I pre-ordered the Apple iPad, so it has been a month now--or near enough--that I have had my 32 GB WI-Fi iPad. I have had ample opportunity to try it out in different scenarios and form a reasonable opinion about both its capabilities and its inadequacies.
I love the iPad. It is my default mobile platform. It is lighter, thinner, smaller, and faster (for at least some tasks) than my notebook, yet still allows me to do virtually everything I might need to do while on the go.
It's not perfect, though. Here are five things that I feel the iPad needs to be complete and to truly enable me to be productive anywhere and anytime.

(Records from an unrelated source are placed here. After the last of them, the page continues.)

(* ===== verification/EvictFacts.v ===== *)
(** * Eviction: it terminates, removes only what it may, and reaches its goal

    [evict_loop_runs] shows that one iteration more than there are live entries is
    enough fuel; [evict_result] what holds when the loop stops. *)

From stdpp Require Import options.
From stdpp Require Import vector finite.
From S2P Require Import Prelude.
From S2P Require Import CStd.
From S2P Require Import Store.
From S2P Require Import Evict.
From S2P Require Import StoreFacts.
From S2P Require Import KeySpace.

#[local] Set Default Proof Using "Type*".

Section evict.
Context `{impl : !StdImpl}.

(** ** What the nested loops visit *)

Lemma shard_entries_elem sh db key e :
  (db, key, e) ∈ shard_entries sh ↔ ∃ m, m_dbs sh !! db = Some m ∧ m !! key = Some e.
Proof.
  unfold shard_entries. rewrite list_elem_of_bind. split.
  - intros ([db' m] & Hin & Hdb%hash_iter_elem).
    apply list_elem_of_bind in Hin as ([key' e'] & Hin & Hk%hash_iter_elem).
    apply list_elem_of_singleton in Hin as [= -> -> ->]. eauto.
  - intros (m & Hdb & Hk). exists (db, m). split; [|by apply hash_iter_elem].
    apply list_elem_of_bind. exists (key, e). split; [by left|by apply hash_iter_elem].
Qed.

Lemma live_entries_elem now s i db key e :
  (i, db, key, e) ∈ live_entries now s ↔
  (∃ m, m_dbs (m_shards s !!! i) !! db = Some m ∧ m !! key = Some e) ∧ isExpired e now = false.
Proof.
  unfold live_entries. rewrite list_elem_of_bind. split.
  - intros (j & Hin & _). apply list_elem_of_bind in Hin as ([[db' key'] e'] & Hin & He).
    destruct (isExpired e' now) eqn:Ex; [by apply elem_of_nil in Hin|].
    apply list_elem_of_singleton in Hin as [= -> -> -> ->]. by apply shard_entries_elem in He.
  - intros [Hm Hx]. exists i. split; [|apply elem_of_enum].
    apply list_elem_of_bind. exists (db, key, e). rewrite Hx. split; [by left|].
    by apply shard_entries_elem.
Qed.

Lemma candidates_elem now s c :
  c ∈ candidates now s →
  ∃ m e, m_dbs (m_shards s !!! c_shard c) !! c_db c = Some m ∧ m !! c_key c = Some e ∧
    isExpired e now = false ∧ c_lru c = e_lru_ms e ∧
    (volatile_only (m_maxmemory_policy s) = true → 0 < e_expire_at_ms e).
Proof.
  unfold candidates. intros ([[[i db] key] e] & Hin & He)%list_elem_of_bind.
  apply live_entries_elem in He as [(m & Hm & Hk) Hx].
  destruct (volatile_only _ && (e_expire_at_ms e <=? 0)) eqn:E; [by apply elem_of_nil in Hin|].
  apply list_elem_of_singleton in Hin as ->. exists m, e. simpl. split_and!; try done.
  intros Hv. rewrite Hv in E. simpl in E. lia.
Qed.

(** ** The victim *)

Lemma choose_victim_elem policy k sample v :
  choose_victim policy k sample = Some v → v ∈ sample.
Proof.
  unfold choose_victim. repeat case_match; intros Hv.
  - by eapply list_elem_of_lookup_2.
  - apply head_Some_elem_of in Hv. by rewrite std_sort_elem in Hv.
  - apply head_Some_elem_of in Hv. by rewrite std_sort_elem in Hv.
  - by apply head_Some_elem_of.
Qed.

Lemma choose_victim_some policy k sample :
  sample ≠ [] → is_Some (choose_victim policy k sample).
Proof.
  intros Hne. unfold choose_victim.
  assert (∀ lt, is_Some (head (std_sort lt sample))) as Hsort.
  { intros lt. pose proof (std_sort_length lt sample) as Hl.
    destruct (std_sort lt sample) eqn:E; [|eauto]. by destruct sample. }
  repeat case_match; [|apply Hsort..|destruct sample; [done|eauto]].
  apply lookup_lt_is_Some, std_dist_range. destruct sample; [done|simpl; lia].
Qed.

(** Least recently used, or nearest to its expiry, among the (at most 16) sampled. *)
Lemma choose_victim_least policy k sample v :
  use_random policy = false → choose_victim policy k sample = Some v →
  ∀ c, c ∈ sample →
    (use_ttl policy = true → c_ttl_left v ≤ c_ttl_left c) ∧
    (use_ttl policy = false → use_lru policy = true → c_lru v ≤ c_lru c).
Proof.
  intros Hr. unfold choose_victim. rewrite Hr.
  assert (∀ f : Candidate → Z, head (std_sort (λ a b, f a <? f b) sample) = Some v →
            ∀ c, c ∈ sample → f v ≤ f c) as Hsort.
  { intros f Hv c Hc. assert (StrictOrder (λ _, True) (λ a b, f a <? f b)) as HO.
    { split; intros; lia. }
    pose proof (std_sort_sorted _ _ sample HO) as Hs.
    destruct (std_sort _ sample) as [|x l] eqn:E; [done|]. injection Hv as ->.
    assert (c ∈ v :: l) as Hc' by (by rewrite <-E, std_sort_elem).
    apply StronglySorted_inv in Hs as [_ Hs]; [|by apply Forall_true].
    apply elem_of_cons in Hc' as [->|Hc']; [lia|]. rewrite Forall_forall in Hs.
    apply Hs in Hc'. unfold not_above in Hc'. lia. }
  repeat case_match; intros Hv c Hc; split; intros; try done; by eapply Hsort.
Qed.

(** ** One iteration *)

Lemma evict_step_Some now k s s' :
  evict_step now k s = Some s' →
  ∃ v, v ∈ candidates now s ∧ s' = evict_victim v s ∧
    m_maxmemory s < usedMemoryApprox now s ∧
    choose_victim (m_maxmemory_policy s) k (take 16 (candidates now s)) = Some v.
Proof.
  unfold evict_step. destruct (Z.leb_spec (usedMemoryApprox now s) (m_maxmemory s)); [done|].
  destruct (choose_victim _ _ _) as [v|] eqn:E; simpl; [|done].
  destruct (m_dbs _ !! _); [|done]. intros [= <-]. exists v. split_and!; try done.
  apply choose_victim_elem, elem_of_take in E as (i & Hi & _). by eapply list_elem_of_lookup_2.
Qed.

Lemma evict_step_None now k s :
  evict_step now k s = None → usedMemoryApprox now s ≤ m_maxmemory s ∨ candidates now s = [].
Proof.
  unfold evict_step. destruct (Z.leb_spec (usedMemoryApprox now s) (m_maxmemory s)); [by left|].
  destruct (decide (take 16 (candidates now s) = [])) as [Hn|Hn].
  { intros _. right. by destruct (candidates now s). }
  destruct (choose_victim_some (m_maxmemory_policy s) k _ Hn) as [v Hv]. rewrite Hv. simpl.
  apply choose_victim_elem, elem_of_take in Hv as (i & Hi & _).
  apply list_elem_of_lookup_2, candidates_elem in Hi as (m & e & -> & _). done.
Qed.

(** Evicting removes the victim's entry and nothing else. *)
Lemma evict_victim_map v s i db key :
  db_map (m_shards (evict_victim v s) !!! i) db !! key =
  if decide (i = c_shard v ∧ db = c_db v ∧ key = c_key v) then None
  else db_map (m_shards s !!! i) db !! key.
Proof.
  unfold evict_victim, set_shard. simpl. destruct (decide (i = c_shard v)) as [->|Hi].
  - rewrite vlookup_insert, db_map_bump.
    destruct (decide (db = c_db v)) as [->|Hd].
    + rewrite db_map_set_db. destruct (decide (key = c_key v)) as [->|Hk].
      * rewrite decide_True by done. by rewrite lookup_delete_eq.
      * rewrite decide_False by tauto. by rewrite lookup_delete_ne.
    + rewrite decide_False by tauto. by rewrite db_map_set_db_ne.
  - rewrite decide_False by tauto. by rewrite vlookup_insert_ne.
Qed.

Lemma evict_victim_config v s :
  m_maxmemory (evict_victim v s) = m_maxmemory s ∧
  m_maxmemory_policy (evict_victim v s) = m_maxmemory_policy s.
Proof. done. Qed.

(** ** Termination *)

Lemma NoDup_hash_iter {K A} `{Countable K} (m : gmap K A) : NoDup (hash_iter m).
Proof. rewrite hash_iter_perm. apply NoDup_map_to_list. Qed.

Lemma shard_entries_NoDup sh : NoDup (shard_entries sh).
Proof.
  unfold shard_entries. apply NoDup_bind; [| |apply NoDup_hash_iter].
  - intros [db m] [db' m'] [[d k] e] H1 H2 Hin1 Hin2.
    apply list_elem_of_bind in Hin1 as ([k1 e1] & Hin1 & _).
    apply list_elem_of_bind in Hin2 as ([k2 e2] & Hin2 & _).
    apply list_elem_of_singleton in Hin1 as [= -> -> ->], Hin2 as [= -> -> ->].
    apply hash_iter_elem in H1, H2. congruence.
  - intros [db m] _. apply NoDup_bind; [| |apply NoDup_hash_iter].
    + intros [k1 e1] [k2 e2] y _ _ H1 H2. apply list_elem_of_singleton in H1, H2. congruence.
    + intros [k e] _. apply NoDup_singleton.
Qed.

Lemma live_entries_NoDup now s : NoDup (live_entries now s).
Proof.
  unfold live_entries. apply NoDup_bind; [| |apply NoDup_enum].
  - intros i j x _ _ H1 H2.
    apply list_elem_of_bind in H1 as ([[d k] e] & H1 & _).
    apply list_elem_of_bind in H2 as ([[d' k'] e'] & H2 & _).
    destruct (isExpired e now); [by apply elem_of_nil in H1|].
    destruct (isExpired e' now); [by apply elem_of_nil in H2|].
    apply list_elem_of_singleton in H1, H2. congruence.
  - intros i _. apply NoDup_bind; [| |apply shard_entries_NoDup].
    + intros [[d k] e] [[d' k'] e'] x _ _ H1 H2.
      destruct (isExpired e now); [by apply elem_of_nil in H1|].
      destruct (isExpired e' now); [by apply elem_of_nil in H2|].
      apply list_elem_of_singleton in H1, H2. congruence.
    + intros [[d k] e] _. destruct (isExpired e now); [constructor|apply NoDup_singleton].
Qed.

Lemma live_entries_db_map now s i db key e :
  (i, db, key, e) ∈ live_entries now s ↔
  db_map (m_shards s !!! i) db !! key = Some e ∧ isExpired e now = false.
Proof.
  rewrite live_entries_elem. unfold db_map.
  destruct (m_dbs (m_shards s !!! i) !! db) as [m|]; simpl.
  - split; [intros [(m' & [= <-] & ?) ?]; done|intros [? ?]; eauto].
  - rewrite lookup_empty. split; [intros [(? & ? & _) _]; done|by intros []].
Qed.

Lemma evict_step_shrinks now k s s' :
  evict_step now k s = Some s' →
  (length (live_entries now s') < length (live_entries now s))%nat.
Proof.
  intros (v & Hv & -> & _ & _)%evict_step_Some.
  apply candidates_elem in Hv as (m & e & Hm & Hk & Hx & _).
  set (x := (c_shard v, c_db v, c_key v, e)).
  assert (x ∈ live_entries now s) as Hin by (apply live_entries_elem; eauto).
  change (length (x :: live_entries now (evict_victim v s)) ≤ length (live_entries now s))%nat.
  apply submseteq_length, NoDup_submseteq.
  - constructor; [|apply live_entries_NoDup]. subst x.
    rewrite live_entries_db_map, evict_victim_map, decide_True by done. by intros [].
  - intros [[[i db] key] e'] [->|Hi]%elem_of_cons; [done|].
    apply live_entries_db_map. apply live_entries_db_map in Hi as [Hi ?].
    rewrite evict_victim_map in Hi. by case_decide.
Qed.

(** With one more unit of fuel than live entries, the loop ends by itself: within
    the limit, or with nothing left that the policy may evict. *)
Lemma evict_loop_runs fuel now k s :
  (length (live_entries now s) < fuel)%nat →
  ∃ s', evict_loop fuel now k s = Some s' ∧
    (usedMemoryApprox now s' ≤ m_maxmemory s ∨ candidates now s' = []).
Proof.
  revert k s. induction fuel as [|fuel IH]; intros k s Hf; [lia|]. simpl.
  destruct (evict_step now k s) as [s1|] eqn:E.
  - pose proof (evict_step_shrinks now k s s1 E). destruct (IH (S k) s1) as (s' & -> & Hs'); [lia|].
    apply evict_step_Some in E as (v & _ & -> & _). by exists s'.
  - exists s. split; [done|]. by apply evict_step_None in E.
Qed.

(** ** What eviction may change *)

Lemma evict_loop_keeps (P : KvStore → Prop) fuel now k s s' :
  (∀ v s, P s → v ∈ candidates now s → P (evict_victim v s)) →
  P s → evict_loop fuel now k s = Some s' → P s'.
Proof.
  intros HP. revert k s. induction fuel as [|fuel IH]; intros k s Hs; simpl; [done|].
  destruct (evict_step now k s) as [s1|] eqn:E; [|by intros [= <-]].
  apply IH. apply evict_step_Some in E as (v & Hv & -> & _). by apply HP.
Qed.

Lemma evict_keeps (P : KvStore → Prop) now s :
  (∀ v s, P s → v ∈ candidates now s → P (evict_victim v s)) →
  P s → P (evictIfNeededLocked now s).1.
Proof.
  intros HP Hs. unfold evictIfNeededLocked. destruct (evict_off s); [done|]. cbn [fst].
  destruct (evict_loop _ now 0 s) as [s'|] eqn:E; [|done]. by eapply evict_loop_keeps.
Qed.

Lemma evict_wf now s : wf s → wf (evictIfNeededLocked now s).1.
Proof.
  apply evict_keeps. intros v s1 Hs _ i db key e. rewrite evict_victim_map.
  case_decide; [done|]. apply Hs.
Qed.

Lemma raw_evict_victim v s db key :
  raw (evict_victim v s) db key =
  if decide (shardIdx key = c_shard v ∧ db = c_db v ∧ key = c_key v) then None
  else raw s db key.
Proof. apply evict_victim_map. Qed.

(** Eviction only removes: a key is as it was, or gone. *)
Lemma evict_removes now s db key :
  raw (evictIfNeededLocked now s).1 db key = raw s db key ∨
  raw (evictIfNeededLocked now s).1 db key = None.
Proof.
  apply (evict_keeps (λ s', raw s' db key = raw s db key ∨ raw s' db key = None)); [|by left].
  intros v s' H _. rewrite raw_evict_victim. case_decide; [by right|done].
Qed.

(** A [volatile-] policy never evicts a key without an expiry time. *)
Lemma evict_volatile now s db key e :
  wf s → volatile_only (m_maxmemory_policy s) = true →
  raw s db key = Some e → e_expire_at_ms e ≤ 0 →
  raw (evictIfNeededLocked now s).1 db key = Some e.
Proof.
  intros Hs Hv Hr He.
  assert (wf (evictIfNeededLocked now s).1 ∧
    m_maxmemory_policy (evictIfNeededLocked now s).1 = m_maxmemory_policy s ∧
    raw (evictIfNeededLocked now s).1 db key = Some e) as (_ & _ & H); [|done].
  apply (evict_keeps (λ s', wf s' ∧ m_maxmemory_policy s' = m_maxmemory_policy s ∧
                            raw s' db key = Some e)); [|done].
  intros v s' (Hs' & Hp & Hr') Hc. split_and!; [|done|].
  - intros i d k x. rewrite evict_victim_map. case_decide; [done|]. apply Hs'.
  - rewrite raw_evict_victim, decide_False; [done|]. intros (Hi & -> & ->).
    apply candidates_elem in Hc as (m & e' & Hm & Hk & _ & _ & Hvol).
    unfold raw, getShard, db_map in Hr'. rewrite Hi, Hm in Hr'. simpl in Hr'.
    rewrite Hp in Hvol. specialize (Hvol Hv). assert (e = e') as -> by congruence. lia.
Qed.

(** The outcome, with the fuel [evictIfNeededLocked] gives itself. *)
Lemma evict_result now s :
  evict_off s = false →
  let s' := (evictIfNeededLocked now s).1 in
  usedMemoryApprox now s' ≤ m_maxmemory s ∨ candidates now s' = [].
Proof.
  intros Hoff. unfold evictIfNeededLocked. rewrite Hoff. cbv zeta. cbn [fst].
  destruct (evict_loop_runs (S (length (live_entries now s))) now 0 s) as (s' & Hl & Hs'); [lia|].
  by rewrite Hl.
Qed.
End evict.
(* ===== verification/KeyOps.v ===== *)
(** * Keyspace commands of the store

    The commands over several keys or a whole database; they hold the lock of every
    shard ([ScopedAllShardsLock]) and read the clock once. *)

From stdpp Require Import options.
From stdpp Require Import vector finite.
From S2P Require Import Prelude.
From S2P Require Import CStd.
From S2P Require Import Glob.
From S2P Require Import Scan.
From S2P Require Import Store.
From S2P Require Import Evict.
From S2P Require Import StoreFacts.
From S2P Require Import StrOps.
From S2P Require Import SetOps.
From S2P Require Import StreamOps.

#[local] Set Default Proof Using "Type*".

Section ops.
Context `{impl : !StdImpl}.

Fixpoint del_loop (db : Z) (keys : list string) (now : Z) (removed : Z) : KM Z :=
  match keys with
  | [] => mret removed
  | key :: keys =>
      e ← lookup_key db key now;
      match e with
      | None => del_loop db keys now removed
      | Some _ =>
          on_shard key (eraseEntry db key ;; bumpWatchKey db key) ;;
          del_loop db keys now (removed + 1)
      end
  end.

Definition delMany (db : Z) (keys : list string) (now : Z) : KM Z :=
  if bool_decide (keys = []) then mret 0 else del_loop db keys now 0.

Definition del (db : Z) (key : string) (now : Z) : KM bool :=
  n ← delMany db [key] now; mret (0 <? n).

Fixpoint exists_loop (db : Z) (keys : list string) (now : Z) (n : Z) : KM Z :=
  match keys with
  | [] => mret n
  | key :: keys =>
      e ← lookup_key db key now;
      exists_loop db keys now (match e with Some _ => n + 1 | None => n end)
  end.

Definition existsMany (db : Z) (keys : list string) (now : Z) : KM Z :=
  if bool_decide (keys = []) then mret 0 else exists_loop db keys now 0.

(** [get], then [del] in a second critical section. *)
Definition getdel (db : Z) (key : string) (now1 now2 : Z) : KM (Res bool (option string)) :=
  r ← get db key now1;
  if negb (res_ret (r : Res bool (option string))) then mret r
  else
    match res_out r with
    | Some _ => del db key now2 ;; mret r
    | None => mret r
    end.

Fixpoint msetnx_check (db : Z) (pairs : list (string * string)) (now : Z) : KM bool :=
  match pairs with
  | [] => mret true
  | p :: pairs =>
      e ← lookup_key db p.1 now;
      match e with
      | Some _ => mret false
      | None => msetnx_check db pairs now
      end
  end.

(** [dbmap[key]] overwritten as a string; [hash], [list] … are cleared. *)
Definition msetnx_entry (value : string) (now : Z) (e : Entry) : Entry :=
  e |> set_type ObjString |> set_value value |> set_hash ∅ |> set_list [] |> set_set ∅
    |> set_zset ∅ |> set_stream [] |> set_stream_groups ∅ |> set_expire 0 |> touchEntry now.

Fixpoint msetnx_write (db : Z) (pairs : list (string * string)) (now : Z) : KM unit :=
  match pairs with
  | [] => mret tt
  | p :: pairs =>
      on_shard p.1 (
        e ← gets (λ sh, default Entry0 (db_map sh db !! p.1));
        putEntry db p.1 (msetnx_entry p.2 now e) ;;
        bumpWatchKey db p.1) ;;
      msetnx_write db pairs now
  end.

Definition msetnx (db : Z) (pairs : list (string * string)) (now : Z) : KM Z :=
  if bool_decide (pairs = []) then mret 1
  else
    free ← msetnx_check db pairs now;
    if free : bool then msetnx_write db pairs now ;; mret 1 else mret 0.

(** [dst] is announced to its watchers only when it was replaced or lives in another
    shard than [src]. *)
Definition renameKey (db : Z) (src dst : string) (nx : bool) (now : Z) : KM (Res Z unit) :=
  if bool_decide (src = dst) then mret (ok 1 tt)
  else
    se ← lookup_key db src now;
    match se with
    | None => mret (fail (-2) tt err_no_key)
    | Some moved =>
        de ← lookup_key db dst now;
        if nx && match de with Some _ => true | None => false end then mret (ok 0 tt)
        else
          match de with
          | Some _ => on_shard dst (eraseEntry db dst ;; bumpWatchKey db dst)
          | None => mret tt
          end ;;
          on_shard src (eraseEntry db src) ;;
          on_shard dst (putEntry db dst (touchEntry now moved)) ;;
          on_shard src (bumpWatchKey db src) ;;
          (if bool_decide (shardIdx src = shardIdx dst) then mret tt
           else on_shard dst (bumpWatchKey db dst)) ;;
          mret (ok 1 tt)
    end.

(** ** Whole databases *)

(** [dit = m_dbs.find(db); if(dit != end) purgeExpiredDb(dit->second, now);] *)
Definition purge_shard (db now : Z) (sh : Shard) : Shard :=
  match m_dbs sh !! db with
  | Some m => set_db db (purgeExpiredDb now m) sh
  | None => sh
  end.

Definition dbsize (db now : Z) : KM Z :=
  on_all_shards (purge_shard db now) ;;
  gets (λ s, sumZ ((λ sh, Z.of_nat (size (db_map sh db))) <$> vec_to_list (m_shards s))).

(** The loop erases the expired entries as it counts. *)
Definition expireCount (db now : Z) : KM Z :=
  on_all_shards (purge_shard db now) ;;
  gets (λ s, sumZ ((λ sh, Z.of_nat (size (filter (λ p, 0 < e_expire_at_ms p.2) (db_map sh db))))
                   <$> vec_to_list (m_shards s))).

Definition flush_shard (db : Z) (sh : Shard) : Shard := bump_watch_db db (set_db db ∅ sh).

Definition flushdb (db : Z) : KM unit := on_all_shards (flush_shard db).

Definition flushall : KM unit :=
  on_all_shards (set_dbs ∅) ;;
  for_each (seqZ 0 (Z.of_nat kMaxDb)) (λ db, on_all_shards (bump_watch_db db)).

(** [KvStore::collectKeys], which appends to [out] and sorts it. *)
Definition collectKeys (m : DbMap) (now : Z) (pattern : string) (out : list string)
  : list string :=
  sort_strings (out ++ (filter (λ p : string * Entry, isExpired p.2 now = false ∧
                                     matchGlob pattern p.1 = true) (hash_iter m)).*1).

Definition all_keys (db now : Z) (pattern : string) (s : KvStore) : list string :=
  sort_strings
    (foldl (λ out sh, match m_dbs sh !! db with
                      | Some m => collectKeys m now pattern out
                      | None => out
                      end) [] (vec_to_list (m_shards s))).

Definition keys (db : Z) (pattern : string) (now : Z) : KM (list string) :=
  on_all_shards (purge_shard db now) ;; gets (all_keys db now pattern).

Definition scan (db cursor : Z) (pattern : string) (count now : Z) : KM CollectionScanResult :=
  on_all_shards (purge_shard db now) ;;
  gets (λ s, scanFlatItems (all_keys db now pattern s) cursor count).

(** At most [max_scan] entries of each database are looked at, in iteration order. *)
Definition purge_active_db (max_scan now : Z) (m : DbMap) : DbMap * Z :=
  let victims := filter (λ p : string * Entry, isExpired p.2 now = true)
                   (take (Z.to_nat max_scan) (hash_iter m)) in
  (foldr (λ p m, delete p.1 m) m victims, Z.of_nat (length victims)).

Definition purge_active_shard (max_scan now : Z) (sh : Shard) : Shard * Z :=
  (set_dbs (fst ∘ purge_active_db max_scan now <$> m_dbs sh) sh,
   sumZ ((λ p, (purge_active_db max_scan now p.2).2) <$> hash_iter (m_dbs sh))).

Definition purgeExpiredActive (max_scan_per_db now : Z) : KM Z :=
  if max_scan_per_db <=? 0 then mret 0
  else λ s,
    (set_shards (vmap (fst ∘ purge_active_shard max_scan_per_db now) (m_shards s)) s,
     sumZ ((snd ∘ purge_active_shard max_scan_per_db now) <$> vec_to_list (m_shards s))).

(** ** Configuration *)

Definition setRdbPath (path : string) : KM unit := modify (λ s,
  mkStore (m_shards s) path (m_lastSaveSec s) (m_maxmemory s) (m_maxmemory_policy s)).
Definition getRdbPath : KM string := gets m_rdbPath.
Definition lastSaveUnixSec : KM Z := gets m_lastSaveSec.
Definition bumpWatchDb (db : Z) : KM unit := on_all_shards (bump_watch_db db).
End ops.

1. File Management. The iPad--whether you choose the 16Gb, 32Gb, or 64Gb model--has a finite amount of memory to work with. There is no way to upgrade or expand the storage capacity of the device, so it makes sense that you don't really want to store files on the iPad. Storing data on the device itself also makes it a greater risk should it be lost or stolen.
Fair enough. It's a mobile platform in a cloud-driven world and I can store my files on Box.net, or iWork.com, or Google Docs, or a Windows Live SkyDrive, etc. There are plenty of free or low-cost options for storing data on the Internet.
However, the iPad doesn't even make accessing those files simple or intuitive. I can view a file in Box.net, but in order to work with it in Pages or Numbers I have to e-mail it to myself, open the file attachment, then tap the button at the top right of the display to open the file in the appropriate app.
What a convoluted pain from a company that prides itself on an intuitive interface and exceptional user experience. Not storing data on the iPad itself makes sense, but let's figure out how to streamline access to cloud-based files.
2. Embedded Links. This may not come up on a regular basis for other users, but one of the most glaring deficiencies of the iPad--or more specifically of the iWork for iPad Pages app--for me is the inability to add or embed URL's in a document. I use the iPad to write articles such as this one (although not this particular one) when I am away from my home office, but adding links to other articles and resources is less than intuitive as well.
What I do is insert asterisks to note where I would like to link the text or embed a URL, then e-mail the file in Word format to myself so I can open it in Microsoft Word once I return to my desk, add the necessary links, and post it online.
If I am not returning to my desk, I suppose I could connect from the iPad using the VPN capabilities, upload the content, and add the links from within the article publishing tool at PCWorld, but embedding links is not exactly a cutting edge feature and ought to be expected within apps like Pages and Numbers.